近くで覗き込まれた翡翠の瞳にふわりと笑みを零して。


「あの子、可愛いね」


なんて呟けば。


表情の消えた冬獅郎から冷気が立ち昇り、滅却師が言葉を失い、敵である筈の狩矢はくっと笑い、言われた本人は心外だとばかりに巨大な斬魄刀を此方に向けた。

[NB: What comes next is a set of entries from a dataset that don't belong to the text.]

(** * Modal dialog widget (widgets/dialog/dialog.go)

    A shallow embedding of the dialog package of gowid: the dialog widget,
    the splice protocol [Open] / [OpenExt] / [Close], the modal input
    routing of [UserInput], the content builder [New] and the [Maximizer].

    Go pointers are addresses into a store ([gmap loc Object]); a Go
    interface value is [option loc] ([None] is the nil interface).  A call
    through a nil interface or a nil pointer, and a failed type assertion
    without the comma-ok form, panics: every operation runs in the monad
    [M], whose result is either [Ok] or [Panic] together with the world at
    that moment.  The world is the store and the trace of the registry
    firings.  The [app] argument is carried along as in the source. *)

From Stdlib Require Import ZArith QArith.
From stdpp Require Import base option list strings gmap fin_maps pretty.

Open Scope Z_scope.

(** ** Values of the surrounding toolkit *)

(** Addresses of heap objects (Go pointers). *)
Abbreviation loc := positive.

(** A [gowid.IWidget] / [gowid.ISettableComposite] interface value:
    [None] is nil, [Some l] holds the pointer [l]. *)
Abbreviation IWidget := (option loc).
Abbreviation ISettableComposite := (option loc).
Abbreviation IApp := (option loc).

(** Modelled from the spec: [gowid.IWidgetDimension], the Size Policy type
    of the rendering engine ("fit to natural size", "proportional share of
    available space", "fraction of available space", ...), under gowid's
    names; [NilDimension] is the nil interface value.  The ratio of
    [RenderWithRatio] is a float in the source and a rational here; the
    package only ever writes the constant 1.0. *)
Inductive IWidgetDimension :=
| NilDimension
| RenderFixed
| RenderFlow
| RenderFlowWith (C : Z)
| RenderMax
| RenderWithUnits (U : Z)
| RenderWithWeight (W : Z)
| RenderWithRatio (R : Q)
| RenderBox (C R : Z).
(** X4.  The node upsert is last-write-wins.  After a completed node
    upsert, a path that some record has is the path of at least one node,
    and every node under it carries the [id], [name], [loc], [description]
    and [externalImports] of the last record with that path and the
    [projectUuid] of the batch, whatever it carried before; its
    [importCount], [importedByCount] and [clusterId] are those it had
    (none if the node is new). *)
Theorem upsertNodes_last_write_wins files scope st st' p file :
  upsertNodes files scope st = Ok st' → last_record files p = Some file →
  has_path (nodes st') p ∧
  ∀ i n', nodes st' !! i = Some n' → Node.path n' = Some p →
    let old := default (Node.blank p) (nodes st !! i) in
    n' = Node.mk (Some p) (File.id file) (File.name file) (File.loc file)
           (File.description file) (File.externalImports file) (Some scope)
           (Node.importCount old) (Node.importedByCount old)
           (Node.clusterId old).
Proof.
  intros H Hlast. split.
  - destruct (upsertNodes_spec _ _ _ _ H) as [_ Hall].
    destruct (last_record_Some _ _ _ Hlast) as [Hin Hp].
    destruct (Hall file Hin) as (p' & Hp' & Hhas). congruence.
  - intros i n' Hn' Hp old.
    pose proof (upsertNodes_last _ _ _ _ _ _ H Hlast i n' Hn' Hp) as E.
    rewrite E in Hp |- *. unfold set_file_props in *. simpl in Hp.
    fold old in Hp |- *. by rewrite Hp.
Qed.

Lemma upsertNodes_last_write_wins_witness :
  let files := [x_js "3-aaaaaaa"; y_js "3-bbbbbbb"; x_js "3-ccccccc"] in
  let st := mkStore {[0 := Node.mk (Some "x.js") (Some "1-zzzzzzz") None None
                            None None (Some "P1") (Some 4%Z) (Some 5%Z)
                            (Some 6%Z)]} [] true true in
  ∃ st', upsertNodes files "P2" st = Ok st' ∧
    nodes st' !! 0 =
      Some (Node.mk (Some "x.js") (Some "3-ccccccc") None None (Some "")
              (Some ["lodash"]) (Some "P2") (Some 4%Z) (Some 5%Z) (Some 6%Z)).
Proof.
  intros files st. eexists. split; [vm_compute; reflexivity|].
  lazymatch goal with |- nodes ?s !! 0 = _ =>
    destruct (upsertNodes_last_write_wins files "P2" st s "x.js"
                (x_js "3-ccccccc")) as [_ Hall];
      [vm_compute; reflexivity|vm_compute; reflexivity|]
  end.
  pose proof (Hall 0 _ ltac:(vm_compute; reflexivity) ltac:(reflexivity)) as E.
  vm_compute. vm_compute in E. exact (f_equal Some E).
Defined.

(** ** Records without a path *)

Lemma set_all_errors file scope fs : ∀ st e,
  foldM (set_one file scope) st fs = Err e → e = ConstraintValidationFailed.
Proof.
  induction fs as [|j fs IH]; intros st e H; [done|]. cbn [foldM] in H.
  destruct (set_one file scope st j) as [s1|e1] eqn:E1.
  - apply (IH s1 e H).
  - unfold set_one in E1. destruct (id_clash _ _ _); [|done].
    simpl in H. congruence.
Qed.

Lemma node_row_errors scope st file e :
  node_row scope st file = Err e →
  (File.path file = None ∧ e = MergeNullProperty) ∨
  e = ConstraintValidationFailed.
Proof.
  unfold node_row. destruct (File.path file) as [p|].
  - destruct (merge_file p _ _ (nodes st)) as [m fs]. intros H. right.
    by apply set_all_errors in H.
  - intros [= <-]. by left.
Qed.

Lemma upsertNodes_missing_path files scope : ∀ st,
  (∃ f, f ∈ files ∧ File.path f = None) →
  ∃ e, upsertNodes files scope st = Err e ∧
       (e = MergeNullProperty ∨ e = ConstraintValidationFailed).
Proof.
  induction files as [|f rest IH]; intros st (g & Hg & Hp).
  - by apply elem_of_nil in Hg.
  - cbn [upsertNodes foldM].
    destruct (node_row scope st f) as [s1|e] eqn:Hrow.
    + apply (IH s1). apply elem_of_cons in Hg as [->|Hg]; [|by eauto].
      destruct (node_row_spec _ _ _ _ Hrow) as (p & Hq & _). congruence.
    + exists e. split; [done|].
      destruct (node_row_errors _ _ _ _ Hrow) as [[_ ->]| ->]; auto.
Qed.
(** * The client side of the MAVLink FTP engine

    A shallow embedding of [src/mavsdk/core/mavlink_ftp_client.cpp]:
    the work queue, the download and upload state machines, the
    retry timer and the older single-operation entry points.

    Conventions.
    - Fixed-width integers are [Z] with the wrap written out ([u8], [u16],
      [u32]).
    - A method of the class becomes a function on the [Engine] record; what
      the method does to the outside world (a frame handed to the transport,
      a timer call, a user callback) is returned as a list of [Action]s, in
      program order.
    - The local filesystem is an external collaborator: what it answers in
      one step is the [Env] argument of that step.
    - Log lines are not modelled. *)

From Stdlib Require Import ZArith List String Ascii Bool Lia.
Import ListNotations.
Local Open Scope Z_scope.

(** Splits a conjunction into its conjuncts, and nothing else. *)
Ltac conjuncts := repeat match goal with |- _ /\ _ => split end.

(** ** Fixed-width arithmetic *)

Definition u8 (x : Z) : Z := x mod 256.
Definition u16 (x : Z) : Z := x mod 65536.
Definition u32 (x : Z) : Z := x mod 4294967296.

(** ** Constants of the header *)

(** Modelled from the spec: [max_data_length] is declared in
    mavlink_ftp_client.h, which is not part of the sources at hand; the
    spec gives the data region of a payload as 239 bytes. *)
Definition max_data_length : Z := 239.

(** Modelled from the spec: [RETRIES] is declared in mavlink_ftp_client.h;
    the spec gives the default retry count as 4. *)
Definition RETRIES : Z := 4.
Lemma count_in_range (cre cim x y : float) :
  exists r, escape_time maxIterations maxCalc cre cim x y = Some r /\
            0 <= r <= maxIterations.
Proof.
  destruct (escape_time_spec maxIterations maxCalc cre cim x y)
    as (r & Hr & Hrange & _); [unfold maxIterations; lia|].
  exists r. split; [exact Hr | exact Hrange].
Qed.

(** X14: the colours of a frame.  With [maxIterations = 15] every
    assignment of a frame paints a count [n] from 0 to 15: black for 15
    and, below it, the colour of index [17 * n] (0, 17, ..., 238):
    [CHSV(17n, 255, 255)] in Mandelbrot-minimal and Julia, the palette
    entry at full brightness in Julia-palette, the palette entry at
    brightness [255 - n] in Mandelbrot.  This holds for every window,
    constant and palette. *)
Theorem frame_colours
  (CHSV : Z -> Z -> Z -> CRGB)
  (ColorFromPalette : CRGBPalette16 -> Z -> Z -> CRGB)
  (currentPalette : CRGBPalette16) (reAl imAg : float) (w : window) :
  Forall (painted (fun n => CHSV (17 * n) 255 255))
    (mandel (shade_of (color_hue CHSV maxIterations)
               (mandelbrot_cell maxIterations maxCalc)) w) /\
  Forall (painted (fun n => CHSV (17 * n) 255 255))
    (mandel (shade_of (color_hue CHSV maxIterations)
               (julia_cell maxIterations maxCalc reAl imAg)) w) /\
  Forall (painted (fun n => ColorFromPalette currentPalette (17 * n) 255))
    (mandel (shade_of (color_palette ColorFromPalette currentPalette
                         maxIterations)
               (julia_cell maxIterations maxCalc reAl imAg)) w) /\
  Forall (painted (fun n => ColorFromPalette currentPalette (17 * n)
                              (255 - n)))
    (mandel (shade_of (color_palette_dim ColorFromPalette currentPalette
                         maxIterations)
               (mandelbrot_cell maxIterations maxCalc)) w).
Proof.
  repeat split; apply mandel_all; intros k x y; apply painted_count;
    try apply count_in_range;
    unfold color_hue, color_palette, color_palette_dim;
    try (rewrite Z.eqb_refl; reflexivity);
    intros n Hn;
    (replace (n =? maxIterations) with false
       by (symmetry; apply Z.eqb_neq; lia));
    rewrite color_index_15 by exact Hn; try reflexivity.
  f_equal. apply uint8_small. unfold maxIterations in Hn. lia.
Qed.

(** *** One pass of [loop] *)

(** X15: Mandelbrot-minimal shows a still picture.  Its [resize] reads
    globals that nothing changes, so every pass of [loop] leaves the
    same array, whatever the array held: a second pass changes
    nothing. *)
Theorem mandelbrot_minimal_static (CHSV : Z -> Z -> Z -> CRGB)
  (reAl imAg zoOm : float) (leds leds' : list (option CRGB)) :
  length leds = 256%nat -> length leds' = 256%nat ->
  mandelbrot_minimal_loop CHSV reAl imAg zoOm leds
  = mandelbrot_minimal_loop CHSV reAl imAg zoOm leds' /\
  mandelbrot_minimal_loop CHSV reAl imAg zoOm
    (mandelbrot_minimal_loop CHSV reAl imAg zoOm leds)
  = mandelbrot_minimal_loop CHSV reAl imAg zoOm leds.
Proof.
  intros Hlen Hlen'. unfold mandelbrot_minimal_loop. cbv zeta. split.
  - now apply mandel_leds_any.
  - apply mandel_leds_any; [|exact Hlen].
    now rewrite show_length.
Qed.

Lemma mandelbrot_minimal_static_witness :
  mandelbrot_minimal_loop grey_CHSV MandelbrotMinimal.reAl0
    MandelbrotMinimal.imAg0 MandelbrotMinimal.zoOm0 (repeat None 256)
  = mandelbrot_minimal_loop grey_CHSV MandelbrotMinimal.reAl0
      MandelbrotMinimal.imAg0 MandelbrotMinimal.zoOm0
      (repeat (Some Black) 256).
Proof.
  apply (mandelbrot_minimal_static grey_CHSV MandelbrotMinimal.reAl0
           MandelbrotMinimal.imAg0 MandelbrotMinimal.zoOm0
           (repeat None 256) (repeat (Some Black) 256)); reflexivity.
Defined.

(** The points that Julia-palette samples: [dx = dy = 1/16] and the
    sums from [-0.5] are exact, so column and row [i] are at
    [(i - 8) / 16], at every time. *)
Lemma julia_palette_grid (sinf : float -> float) (t1 t2 : Z) (i : nat) :
  (i < 16)%nat ->
  advance (dx (win (JuliaPalette.resize sinf t1 t2))) i
          (xmin (win (JuliaPalette.resize sinf t1 t2)))
  = lit (Z.of_nat i - 8) 16 /\
  advance (dy (win (JuliaPalette.resize sinf t1 t2))) i
          (ymin (win (JuliaPalette.resize sinf t1 t2)))
  = lit (Z.of_nat i - 8) 16.
Proof.
  intros Hi.
  do 16 (destruct i as [|i]; [split; vm_compute; reflexivity|]). lia.
Qed.

Lemma julia_palette_grid_mirror (i : nat) :
  (1 <= i <= 15)%nat ->
  mirror (lit (Z.of_nat i - 8) 16) (lit (Z.of_nat (16 - i) - 8) 16).
Proof.
  intros Hi. destruct i as [|i]; [lia|].
  do 15 (destruct i as [|i];
         [first [left; vm_compute; reflexivity
                | right; split; vm_compute; reflexivity]|]).
  lia.
Qed.

(** After a pass of [loop] in Julia-palette, the LED of a cell shows the
    colour of the count of its point, for the constant that [resize]
    stored. *)
Lemma julia_palette_led (sinf : float -> float)
  (ColorFromPalette : CRGBPalette16 -> Z -> Z -> CRGB)
  (currentPalette : CRGBPalette16) (t1 t2 : Z)
  (leds : list (option CRGB)) (i j : nat) :
  length leds = 256%nat -> (i < 16)%nat -> (j < 16)%nat ->
  nth_error (julia_palette_loop sinf ColorFromPalette currentPalette t1 t2 leds)
            (Z.to_nat (XY (Z.of_nat i) (Z.of_nat j)))
  = Some (option_map (color_palette ColorFromPalette currentPalette
                        maxIterations)
            (julia_cell maxIterations maxCalc
               (fst (julia_constant_at sinf t1 t2))
               (snd (julia_constant_at sinf t1 t2))
               (lit (Z.of_nat i - 8) 16) (lit (Z.of_nat j - 8) 16))).
Proof.
  intros Hlen Hi Hj. unfold julia_palette_loop. cbv zeta.
  rewrite mandel_led by assumption.
  destruct (julia_palette_grid sinf t1 t2 i Hi) as [-> _].
  destruct (julia_palette_grid sinf t1 t2 j Hj) as [_ ->].
  reflexivity.
Qed.
(** * Gupshup: membership, fan-out and reconciliation, verified over a shallow embedding

    The development follows the TypeScript sources: the data model of
    [src/types/db.d.ts], the route handlers under [src/app/api], the chat page
    and dashboard layout, and the client components [SidebarChatList] and
    [Messages].  Identifiers are JavaScript strings, timestamps are
    millisecond counts (integers, modelled in [Z]). *)

From Stdlib Require Import ZArith Ascii String List Bool Lia Permutation Sorted.
From stdpp Require Import gmap strings list fin_maps.
Import ListNotations.
Local Open Scope string_scope.
Local Open Scope Z_scope.

(** ** Data model ([src/types/db.d.ts], [src/lib/validations/message.ts]) *)

Module User.
Record t := mk { name : string; email : string; image : string; id : string }.
End User.

Module Chat.
(** [createdAt] is optional: only explicitly created chats carry it. *)
Record t := mk {
  id : string;
  name : string;
  memberIds : list string;
  createdAt : option Z
}.
End Chat.

Module Message.
Record t := mk {
  id : string;
  chatId : string;
  senderId : string;
  text : string;
  timestamp : Z
}.
End Message.

#[global] Instance User_eq_dec : EqDecision User.t.
Proof. solve_decision. Defined.
#[global] Instance Chat_eq_dec : EqDecision Chat.t.
Proof. solve_decision. Defined.
#[global] Instance Message_eq_dec : EqDecision Message.t.
Proof. solve_decision. Defined.

(** ** JavaScript primitives used by the handlers *)

(** [a === b] on strings. *)
Definition streq (a b : string) : bool := String.eqb a b.

(** [arr.includes(x)] on an array of strings. *)
Definition includes (arr : list string) (x : string) : bool :=
  existsb (streq x) arr.

(** [arr.findIndex(p)]: the first index whose element satisfies [p];
    JavaScript's [-1] is [None]. *)
Fixpoint findIndex {A} (p : A -> bool) (arr : list A) : option nat :=
  match arr with
  | [] => None
  | x :: rest => if p x then Some 0%nat else S <$> findIndex p rest
  end.

(** [!s] on a string: only the empty string is falsy. *)
Definition falsy (s : string) : bool := streq s "".

(** [o || 0] on an optional number ([null], [undefined] and [0] all give [0]). *)
Definition orZero (o : option Z) : Z := default 0 o.

(** [o || null] on an optional number: [0] is falsy and becomes [null]. *)
Definition orNull (o : option Z) : option Z :=
  match o with
  | Some 0 => None
  | _ => o
  end.

(** [s.split("--")]: cut at every occurrence of the separator, scanning
    left to right; the result always has at least one element. *)
Fixpoint split_dashes (cur s : string) : list string :=
  match s with
  | EmptyString => [cur]
  | String c rest =>
      match rest with
      | String c' rest' =>
          if Ascii.eqb c "-" && Ascii.eqb c' "-"
          then cur :: split_dashes "" rest'
          else split_dashes (cur ++ String c "") rest
      | EmptyString => split_dashes (cur ++ String c "") rest
      end
  end.

Definition split (s : string) : list string := split_dashes "" s.

(** The reserved chat name. *)
Definition SENTINEL : string := "Direct message".

(** ** Classification, as each call site writes it *)

Module Classify.

(** [remove-member/route.ts], [SidebarChatList.tsx] and the layout:
    [chat.memberIds.length === 2 && chat.name === "Direct message"]. *)
Definition isIndividualChat (chat : Chat.t) : bool :=
  (length (Chat.memberIds chat) =? 2)%nat && streq (Chat.name chat) SENTINEL.

(** The chat page: [participants] is [chat.memberIds.map(...)], so
    [participants.length] is the member count. *)
Definition isTwoPersonChat (chat : Chat.t) : bool :=
  (length (Chat.memberIds chat) =? 2)%nat && streq (Chat.name chat) SENTINEL.

(** The chat page:
    [participants.length > 2 ||
     (participants.length >= 1 && chat.name !== "Direct message")]. *)
Definition isGroupChat (chat : Chat.t) : bool :=
  (2 <? length (Chat.memberIds chat))%nat
  || ((1 <=? length (Chat.memberIds chat))%nat
      && negb (streq (Chat.name chat) SENTINEL)).

(** The sidebar handlers: [const isGroupChat = !isIndividualChat]. *)
Definition sidebarIsGroupChat (chat : Chat.t) : bool :=
  negb (isIndividualChat chat).

(** The predicate of the dashboard layout's group view filter. *)
Definition layoutIsGroup (chat : Chat.t) : bool :=
  if isIndividualChat chat then false
  else (2 <? length (Chat.memberIds chat))%nat
       || ((1 <=? length (Chat.memberIds chat))%nat
           && negb (streq (Chat.name chat) SENTINEL)).


End Classify.

(** ** The message list of [Messages] (client) *)

Inductive Status := pending | sent | failed.

#[global] Instance Status_eq_dec : EqDecision Status.
Proof. solve_decision. Defined.

Module ExtendedMessage.
(** [interface ExtendedMessage extends Message]: the optional [status]
    and [tempId] are [None] when the property is absent. *)
Record t := mk {
  id : string;
  chatId : string;
  senderId : string;
  text : string;
  timestamp : Z;
  status : option Status;
  tempId : option string
}.

(** [{ ...message, status }] for a [Message] received from the channel:
    the canonical payload has no [tempId]. *)
Definition ofMessage (message : Message.t) (st : Status) : t :=
  {| id := Message.id message;
     chatId := Message.chatId message;
     senderId := Message.senderId message;
     text := Message.text message;
     timestamp := Message.timestamp message;
     status := Some st;
     tempId := None |}.
End ExtendedMessage.

#[global] Instance ExtendedMessage_eq_dec : EqDecision ExtendedMessage.t.
Proof. solve_decision. Defined.

Module Messages.
Import ExtendedMessage.

(** [msg.status === "pending"]. *)
Definition isPending (msg : ExtendedMessage.t) : bool :=
  match status msg with
  | Some pending => true
  | _ => false
  end.

(** The predicate handed to [prev.findIndex] in [messageHandler]. *)
Definition isOptimisticFor (message : Message.t) (msg : ExtendedMessage.t) : bool :=
  isPending msg
  && streq (text msg) (Message.text message)
  && streq (senderId msg) (Message.senderId message)
  && (Z.abs (timestamp msg - Message.timestamp message) <? 2000)
  && negb (streq (id msg) (Message.id message)).

(** [messageHandler], the ["incoming-message"] handler bound on the
    channel of [chatId]: the state update passed to [setMessages],
    after the guard on [message.chatId]. *)
Definition messageHandler (chatId : string) (prev : list ExtendedMessage.t)
    (message : Message.t) : list ExtendedMessage.t :=
  if negb (streq (Message.chatId message) chatId) then prev
  else if existsb (fun msg => streq (id msg) (Message.id message)) prev then prev
  else
    match findIndex (isOptimisticFor message) prev with
    | Some optimisticMessageIndex =>
        <[optimisticMessageIndex := ofMessage message sent]> prev
    | None => ofMessage message sent :: prev
    end.

(** [handleOptimistic]: the sender's own record, shown before the server
    answers. *)
Definition handleOptimistic (prev : list ExtendedMessage.t)
    (message : ExtendedMessage.t) : list ExtendedMessage.t :=
  if existsb (fun msg => streq (id msg) (id message)
                         || bool_decide (tempId msg = tempId message)) prev
  then prev
  else {| id := id message; chatId := chatId message;
          senderId := senderId message; text := text message;
          timestamp := timestamp message; status := Some pending;
          tempId := tempId message |} :: prev.

End Messages.

(** ** The sidebar chat list of [SidebarChatList] (client) *)

Module Sidebar.

(** An element of [activeChats]. *)
Record Item := mkItem { chat : Chat.t; displayName : string }.

(** [viewType?: "chats" | "groups"]. *)
Inductive ViewType := chats | groups.

(** The payload [{ chatId, chat }] of [chat_updated] and [added_to_chat]. *)
Record ChatEvent := mkEvent { chatId : string; payload : Chat.t }.

(** [prev.some(({ chat }) => chat.id === id)]. *)
Definition chatExists (prev : list Item) (id : string) : bool :=
  existsb (fun item => streq (Chat.id (chat item)) id) prev.

(** [chatHandler] ([new_message]): the update of [activeChats]. *)
Definition chatHandler (sessionId : string) (viewType : option ViewType)
    (prev : list Item) (messageChatId messageSenderId messageSenderName : string)
    : list Item :=
  if chatExists prev messageChatId then prev
  else
    let newChat := {| Chat.id := messageChatId; Chat.name := SENTINEL;
                      Chat.memberIds := [sessionId; messageSenderId];
                      Chat.createdAt := None |} in
    match viewType with
    | Some groups => prev
    | _ => prev ++ [ {| chat := newChat; displayName := messageSenderName |} ]
    end.

(** [chatUpdateHandler] ([chat_updated]). *)
Definition chatUpdateHandler (prev : list Item) (data : ChatEvent) : list Item :=
  map (fun item =>
         if streq (Chat.id (chat item)) (chatId data) then
           let isIndividualChat := Classify.isIndividualChat (payload data) in
           let displayName' :=
             if isIndividualChat then displayName item
             else Chat.name (payload data) in
           {| chat := payload data; displayName := displayName' |}
         else item) prev.




End Sidebar.

(** ** The store and the broker, as the route handlers use them *)

(** What the sources import but this development does not define:
    [toPusherKey] of [@/lib/utils], [String.prototype.trim], and the order
    Redis gives to sorted-set members of equal score (the byte order of
    their serialisations). *)
Record Platform := {
  toPusherKey : string -> string;
  trim : string -> string;
  member_leb : Message.t -> Message.t -> bool
}.

Module Redis.

(** Redis keeps one key space; the model splits it by the type of value
    the key scheme stores: JSON chats under [chat:{id}], JSON users under
    [user:{id}], sets under [user:{id}:chats] and [user:{id}:friends],
    sorted sets under [chat:{id}:messages].  A missing set or sorted set
    is empty. *)
Record Db := mkDb {
  chats : gmap string Chat.t;
  users : gmap string User.t;
  sets : gmap string (gset string);
  zsets : gmap string (list (Z * Message.t))
}.

Definition chatKey (id : string) : string := "chat:" ++ id.
Definition userKey (id : string) : string := "user:" ++ id.
Definition userChatsKey (id : string) : string := "user:" ++ id ++ ":chats".
Definition userFriendsKey (id : string) : string := "user:" ++ id ++ ":friends".
Definition chatMessagesKey (id : string) : string := "chat:" ++ id ++ ":messages".

Definition smembers (d : Db) (key : string) : gset string :=
  default ∅ (sets d !! key).

(** [zrange key 0 -1]: the members in score order. *)
Definition zrange_all (d : Db) (key : string) : list Message.t :=
  map snd (default [] (zsets d !! key)).

(** [zrange key -1 -1]: the member of highest rank, if any. *)
Definition zrange_last (d : Db) (key : string) : option Message.t :=
  last (zrange_all d key).

Definition set (d : Db) (key : string) (c : Chat.t) : Db :=
  {| chats := <[key := c]> (chats d); users := users d;
     sets := sets d; zsets := zsets d |}.

Definition sadd (d : Db) (key member : string) : Db :=
  {| chats := chats d; users := users d;
     sets := <[key := {[member]} ∪ smembers d key]> (sets d);
     zsets := zsets d |}.

(** [srem]: a set that becomes empty is deleted with its key. *)
Definition srem (d : Db) (key member : string) : Db :=
  let rest := smembers d key ∖ {[member]} in
  {| chats := chats d; users := users d;
     sets := if decide (rest = ∅) then delete key (sets d)
             else <[key := rest]> (sets d);
     zsets := zsets d |}.

(** Position of a new entry: ascending score, ties by [member_leb]. *)
Fixpoint zinsert (P : Platform) (score : Z) (member : Message.t)
    (l : list (Z * Message.t)) : list (Z * Message.t) :=
  match l with
  | [] => [(score, member)]
  | (s, m) :: rest =>
      if (score <? s) || ((score =? s) && member_leb P member m)
      then (score, member) :: l
      else (s, m) :: zinsert P score member rest
  end.

Definition zdrop (member : Message.t) (l : list (Z * Message.t))
    : list (Z * Message.t) :=
  List.filter (fun e => negb (bool_decide (snd e = member))) l.

(** [zadd key {score, member}]: a member already present moves to the new
    score. *)
Definition zadd (P : Platform) (d : Db) (key : string) (score : Z)
    (member : Message.t) : Db :=
  {| chats := chats d; users := users d; sets := sets d;
     zsets := <[key := zinsert P score member
                         (zdrop member (default [] (zsets d !! key)))]>
                (zsets d) |}.

Definition zrem (d : Db) (key : string) (member : Message.t) : Db :=
  let rest := zdrop member (default [] (zsets d !! key)) in
  {| chats := chats d; users := users d; sets := sets d;
     zsets := match rest with
              | [] => delete key (zsets d)
              | _ => <[key := rest]> (zsets d)
              end |}.

End Redis.

(** ** Responses, broker events and the handler monad *)

Inductive Body :=
| Text (s : string)
| JsonChat (c : Chat.t)
| JsonMessage (m : Message.t).

(** [new Response(body, { status })]; the status defaults to 200. *)
Record Response := mkResponse { body : Body; status : Z }.

(** Event payloads handed to [pusherServer.trigger]. *)
Inductive Payload :=
| PMessage (m : Message.t)
| PMessageFrom (m : Message.t) (senderImg senderName : string)
| PChatEvent (chatId : string) (chat : Chat.t)
| PMemberRemoved (memberId : string) (chat : Chat.t)
| PRemovedFrom (chatId chatName : string)
| PChat (chat : Chat.t).

(** What a handler does to the outside, in the order it does it. *)
Inductive Effect :=
| DbSet (key : string) (c : Chat.t)
| DbSadd (key member : string)
| DbSrem (key member : string)
| DbZadd (key : string) (score : Z) (member : Message.t)
| DbZrem (key : string) (member : Message.t)
| Trigger (channel event : string) (payload : Payload).
Lemma ok_characterised_witness :
  oren_ok (Some hollow_backend) (mkStore opts_enabled idle) = true /\
  oren_online (Some hollow_backend) = true.
Proof.
  destruct (ok_characterised (Some hollow_backend) (mkStore opts_enabled idle))
    as [[_ Hok] [_ Hon]].
  split.
  - apply Hok. split; [reflexivity | discriminate].
  - apply Hon. by eexists.
Defined.

(** * Loading [dist/index.js] *)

「てめ、男に向かって可愛いはねぇだろ!可愛いは!つーかなんで冬獅郎とくっ付いてやがる?!付き合ってんのかてめぇらぁ!」


彼の付き合ってんのか、という言葉はいまいち理解出来なかったけれど。

私は冬獅郎の腕からするりと抜けだして、すとんと彼の前に降り立ち、顔を近付けた。

途端に蒸気が出るんじゃないかと思う程真っ赤に染まる顔。


「ほら、可愛いじゃない」


にっこりと微笑むと、僅かに頬を染めた滅却師が成る程、と頷き。

代行はずざざっと音がしそうな程のスピードで私から距離を取る。


「かかかか揶揄ってんじゃ、ねぇ!もし、そうじゃないとしてもだ!場所と状況をよーく考えろ!」


「うん、揶揄ったんだけど」


くすと笑うと、彼はがしがしと頭を掻きむしった。


「だー!俺はお前嫌いだ!」


「そう?残念」


悄然と落ち込んだ、ふりをしてみると。


「いや、嘘だ。嫌いじゃねぇ!寧ろ…「寧ろ、なんだ?」


慌てて私を慰めようとした死神代行は、首元に突き付けられた氷輪丸に冷や汗を流して言葉を止めた。